Computer programming is big news this January. On this side of the Atlantic, education secretary Michael Gove reckons the information and communications technology (ICT) curriculum in England’s schools is “demotivating and dull”. He wants to replace it with courses more focused on computer science and programming.

Across the pond, Michael Bloomberg caused a stir when he announced that he plans to learn how to code in 2012. The New York Mayor is among over 300,000 people who’ve signed up to Code Year, a free computer programming course for absolute beginners. Participants receive a weekly lesson by email.

Is coding cool?

Slowly but surely, writing computer code seems to be shedding its undesirable image. That stereotypical view of a computer programmer as someone who survives on Coke and junk food, is starved of natural daylight and has zero personal skills is being replaced by something different.

As it turns out, computer programmers can be just like the rest of us.

In fact, it seems like the world is slowly waking up to the power that comes with being able to understand a bit of computer code. Never mind being able to operate Microsoft Word: if you know a bit of JavaScript or PHP (two of the most common types of code on the internet) then you can start doing really exciting stuff, like inventing online tools and apps.

It’s about building new things

Whether it’s building full-blown websites and apps or tweaking existing tools, computer code is more relevant to businesses today than ever before. And even if you don’t understand all the ins and outs, just grasping the basic concepts makes it easier to deal with software developers and other techies.

In short: code is the language of IT and the web. As businesses extend their online presence and overall use of IT, a working knowledge of code is a great asset to have.

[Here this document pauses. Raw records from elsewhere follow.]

(** The temporary workspace as the report links to it. *)
Definition temp_link (tw : OperatorSafeTempWorkspaceResult) : option RelatedArtifact :=
  match truthy_string (tr_id tw), truthy_string (tr_path tw) with
  | Some id, Some path => Some (mkRelated id (Some path))
  | _, _ => None
  end.

Lemma report_ret pf reportId executionId s tw w rep w' :
  buildOperatorSafeExecutionReport (lifecycle_report_input pf reportId executionId s tw) w = (Ret rep, w') →
  os_tree w' = os_tree w ∧ rp_id rep = reportId ∧ rp_mode rep = pf_mode pf ∧ rp_outcome rep = expected_outcome pf ∧
  rp_failureClass rep = expected_failure pf ∧ rp_allowed rep = pf_allowed pf ∧
  rp_blockingCodes rep = (pf_blockingReasons pf).*1 ∧
  rp_relatedArtifacts rep = mkRelatedArtifacts ((λ m, mkRelated (sm_id m) (sr_artifactPath s)) <$> sr_manifest s) (temp_link tw) ∧
  run_snapshot rep = sr_manifest s ∧
  run_temp rep = temp_manifest_of (pf_operation pf) (pf_mode pf) (pf_canonicalRepoRoot pf) tw.
Proof.
  intros Hrun. destruct (apply_mode pf (Some s)) as (_ & Hout & Hfail). cbv zeta in Hout, Hfail.
  injection Hrun as <- <-. cbn [rp_outcome rp_failureClass ri_outcome ri_failureClass lifecycle_report_input].
  split_and!; try done.
Qed.

Lemma identity_ret w : ∃ reportId executionId w', createOperatorSafeExecutionIdentity w = (Ret (reportId, executionId), w') ∧
  artifact_id "opw" reportId ∧ os_tree w' = os_tree w.
Proof. eexists _, _, _. split_and!; [done|by eexists _, _|done]. Qed.

Lemma write_report_ret repoRoot rep w path w' : artifact_id "opw" (rp_id rep) →
  writeOperatorSafeExecutionReport cwd repoRoot rep w = (Ret path, w') →
  path_resolve cwd path = report_file (path_resolve cwd repoRoot) (rp_id rep) ∧
  ∃ t, opened (artifact_dirs (path_resolve cwd repoRoot)) (os_tree w) t ∧ has_dirs (artifact_dirs (path_resolve cwd repoRoot)) t ∧
    os_tree w' = <[report_file (path_resolve cwd repoRoot) (rp_id rep) := File (document_text (report_json rep))]> t.
Proof using Type*.
  intros Hid Hrun. apply bind_ret_inv in Hrun as ([] & w1 & He & Hrun). apply bind_ret_inv in Hrun as ([] & w2 & Hw & Hrun).
  injection Hrun as <- <-. apply ensure_ret in He as [Ho Hd]. apply write_ret in Hw as (Ht & _ & _).
  assert (clean (rp_id rep +:+ ".json")) as Hc by (by apply (json_name_clean "opw")).
  rewrite resolve_entry, resolve_reports in * by done. split; [done|]. by exists (os_tree w1).
Qed.

Lemma lifecycle_ret input w pf rep path w' :
  lifecycle input w = (Ret (pf, rep, path), w') → no_slash (pi_operation input) →
  pf = evaluate (os_tree w) input ∧ artifact_id "opw" (rp_id rep) ∧ rp_mode rep = pi_mode input ∧
  rp_outcome rep = expected_outcome pf ∧ rp_failureClass rep = expected_failure pf ∧ rp_allowed rep = pf_allowed pf ∧
  rp_blockingCodes rep = (pf_blockingReasons pf).*1 ∧ path_resolve cwd path = report_file (run_root input) (rp_id rep) ∧
  ∃ t, opened (artifact_dirs (run_root input)) (os_tree w) t ∧ has_dirs (artifact_dirs (run_root input)) t ∧
       run_wrote (run_root input) t rep (os_tree w').
Proof using Type*.
  intros Hrun Hop. apply bind_ret_inv in Hrun as (tree & w0 & Ht & Hrun). injection Ht as <- <-. cbv zeta in Hrun.
  set (pf0 := evaluate (os_tree w) input) in *. set (root := pf_canonicalRepoRoot pf0) in *.
  assert (isAbsolute root = true ∧ path_resolve cwd root = run_root input) as [Habs HR].
  { split; [|apply resolve_canonicalized]. destruct (canonicalize_absolute cwd (pi_repoRoot input)) as [t Ht].
    apply startsWith_iff. exists t. exact Ht. }
  apply bind_ret_inv in Hrun as ([reportId executionId] & w1 & Hid & Hrun).
  destruct (identity_ret w) as (i1 & i2 & w1' & Hid' & HidR & Ht1). rewrite Hid in Hid'. injection Hid' as <- <- <-.
  apply bind_ret_inv in Hrun as (snap & w2 & Hsnap & Hrun). apply bind_ret_inv in Hrun as (tw & w3 & Htemp & Hrun).
  apply bind_ret_inv in Hrun as (rep' & w4 & Hrep & Hrun). apply bind_ret_inv in Hrun as (path' & w5 & Hwrite & Hrun).
  injection Hrun as <- <- <- <-. apply report_ret in Hrep as (Ht4 & HrepId & HrepMode & HrepOut & HrepFail & HrepAll & HrepCodes & HrepRel & HrepS' & HrepT').
  apply write_report_ret in Hwrite as (Hpath & t3 & Ho3 & Hd3 & Ht5); [|by rewrite HrepId]. rewrite Ht4 in Ho3.
  rewrite HR in *. split_and!; try done; [by rewrite HrepId|].
  change (pf_mode pf0) with (pi_mode input) in *. change (pf_operation pf0) with (pi_operation input) in *.
  destruct (decide (pi_mode input = mode_check)) as [Hc|Hnc].
  - rewrite capture_check in Hsnap by done. injection Hsnap as <- <-. unfold prepareOperatorSafeTempWorkspace in Htemp.
    rewrite decide_True in Htemp by done. injection Htemp as <- <-. rewrite Ht1 in Ho3. exists t3. split_and!; [done..|].
    rewrite Ht5. by constructor; [rewrite HrepMode|].
  - apply snapshot_ret in Hsnap as (m & t1 & Hreq & Hcap & Hman & HidS & HrepS & Ho1 & Hd1 & Ht2); [|done].
    apply temp_ret in Htemp as (tm & name & t2 & Hcr & HidT & Hcl & Hpt & Hn & HrepT & Htm & Ho2 & Hd2 & Hfresh & Ht3); [|done..].
    rewrite HR, ?Ht1 in *. exists t1. split_and!; [done..|].
    assert (t2 = <[snapshot_file (run_root input) (sm_id m) := File (document_text (snapshot_manifest_json m))]> t1) as ->.
    { unfold snapshot_file. rewrite <-Ht2. eapply has_dirs_opened; [|exact Ho2]. rewrite Ht2. by apply has_dirs_write. }
    assert (has_dirs (artifact_dirs (run_root input)) (os_tree w3)) as Hd3'.
    { rewrite Ht3. unfold snapshot_file. by repeat (apply has_dirs_write; [done|]). }
    rewrite Ht5, (has_dirs_opened _ _ _ Hd3' Ho3), Ht3, <-Hn.
    econstructor; [by rewrite HrepMode|done|by rewrite Hn|by rewrite HrepId|by rewrite HrepId|by rewrite HrepRel, Hman| | | |].
    + rewrite HrepRel. cbn [rl_tempWorkspace]. unfold temp_link. rewrite HidT, Hpt, !truthy_not_empty; [by rewrite Hn|done|]. by destruct Hcl.
    + by rewrite HrepS'.
    + rewrite HrepT'. exact Htm.
    + rewrite Hn in *. apply lookup_insert_None in Hfresh as [Hf _]. done.
Qed.

Lemma run_wrote_confined R t0 t rep t' : opened (artifact_dirs R) t0 t → run_wrote R t rep t' → confined_to R t0 t'.
Proof.
  intros Ho%opened_confined Hw. destruct Hw; repeat (apply artifact_confined_write; [apply below_artifacts|]); done.
Qed.

(** C32 A run that returns, of an operation whose name has no slash (as every
    supported one), has written a report of what happened: blocked exactly
    when the preflight refused, advisory, a dry run or succeeded otherwise, and
    never one of the failures.  The report is stored where the returned path
    says; unless the mode is [check], the snapshot and the temporary workspace
    it links to are stored and carry its id.  Nothing changes outside of the
    operator-safe directory, except for directories that lead to it.  (With a
    slash in its name an unsupported operation is blocked as well, but leaves its
    temporary workspace elsewhere: [unsupported_operation_escapes].) *)
Theorem run_recorded input w pf rep path w' :
  lifecycle input w = (Ret (pf, rep, path), w') → no_slash (pi_operation input) →
  pf = evaluate (os_tree w) input ∧ rp_outcome rep = expected_outcome pf ∧ rp_failureClass rep = expected_failure pf ∧
  rp_blockingCodes rep = (pf_blockingReasons pf).*1 ∧
  os_tree w' !! path_resolve cwd path = Some (File (document_text (report_json rep))) ∧
  confined_to (run_root input) (os_tree w) (os_tree w') ∧
  if decide (pi_mode input = mode_check) then rp_relatedArtifacts rep = mkRelatedArtifacts None None
  else ∃ m tm,
    (ra_artifactId <$> rl_snapshot (rp_relatedArtifacts rep)) = Some (sm_id m) ∧
    (ra_artifactId <$> rl_tempWorkspace (rp_relatedArtifacts rep)) = Some (tm_id tm) ∧
    sm_reportId m = rp_id rep ∧ tm_reportId tm = rp_id rep ∧
    os_tree w' !! snapshot_file (run_root input) (sm_id m) = Some (File (document_text (snapshot_manifest_json m))) ∧
    os_tree w' !! temp_manifest_file (run_root input) (tm_id tm) = Some (File (document_text (temp_manifest_json tm))).
Proof using Type*.
  intros Hrun Hop. apply lifecycle_ret in Hrun as (Hpf & Hid & Hmode & Hout & Hfail & _ & Hcodes & Hpath & t & Ho & Hd & Hwrote); [|done].
  pose proof (run_wrote_confined _ _ _ _ _ Ho Hwrote) as Hconf. rewrite Hpath. rewrite <-Hmode.
  destruct Hwrote as [Hm Hrel|m tm Hm HidS Hcl HrepS HrepT HlinkS HlinkT _ _ Hfresh]; split_and!; try done.
  - apply lookup_insert_eq.
  - by rewrite decide_True.
  - apply lookup_insert_eq.
  - rewrite decide_False by done. exists m, tm. split_and!; try done.
    + do 3 rewrite lookup_insert_ne by (by apply families_differ). apply lookup_insert_eq.
    + rewrite lookup_insert_ne by (by apply families_differ). apply lookup_insert_eq.
Qed.

(** A run makes the repository root that it found missing. *)
Lemma blocked_run_creates_root input w pf rep path w' :
  lifecycle input w = (Ret (pf, rep, path), w') → no_slash (pi_operation input) →
  existsSync (run_root input) (os_tree w') = true.
Proof using Type*.
  intros Hrun Hop. apply lifecycle_ret in Hrun as (_ & _ & _ & _ & _ & _ & _ & _ & t & _ & Hd & Hwrote); [|done].
  assert (has_dirs (artifact_dirs (run_root input)) (os_tree w')) as Hd'.
  { destruct Hwrote; repeat (apply has_dirs_write; [done|]); done. }
  destruct (decide (run_root input = [])) as [->|Hne]; [done|]. unfold existsSync.
  rewrite (Hd' (run_root input) (artifact_dir (run_root input) "reports")); [|by left|done|].
  - apply orb_true_iff. right. apply bool_decide_eq_true. by eexists.
  - by apply prefix_app_r.
Qed.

Every business needs some coding knowledge

Michael Gove has it right. It’s not enough to teach people how to send an email or create a PowerPoint presentation. We need more people who can build new tools online, or who can have an idea and then actually make it happen.

And that doesn’t just go for schools. Businesses can benefit from having some coding talent in-house too. Because as the world we live in becomes increasingly connected, it’s the companies with the assets to exploit technology that stand to gain most.

As New Year’s resolutions go, it seems you could do a lot worse than to give Code Year a whirl. Would you give someone in your company time to try it?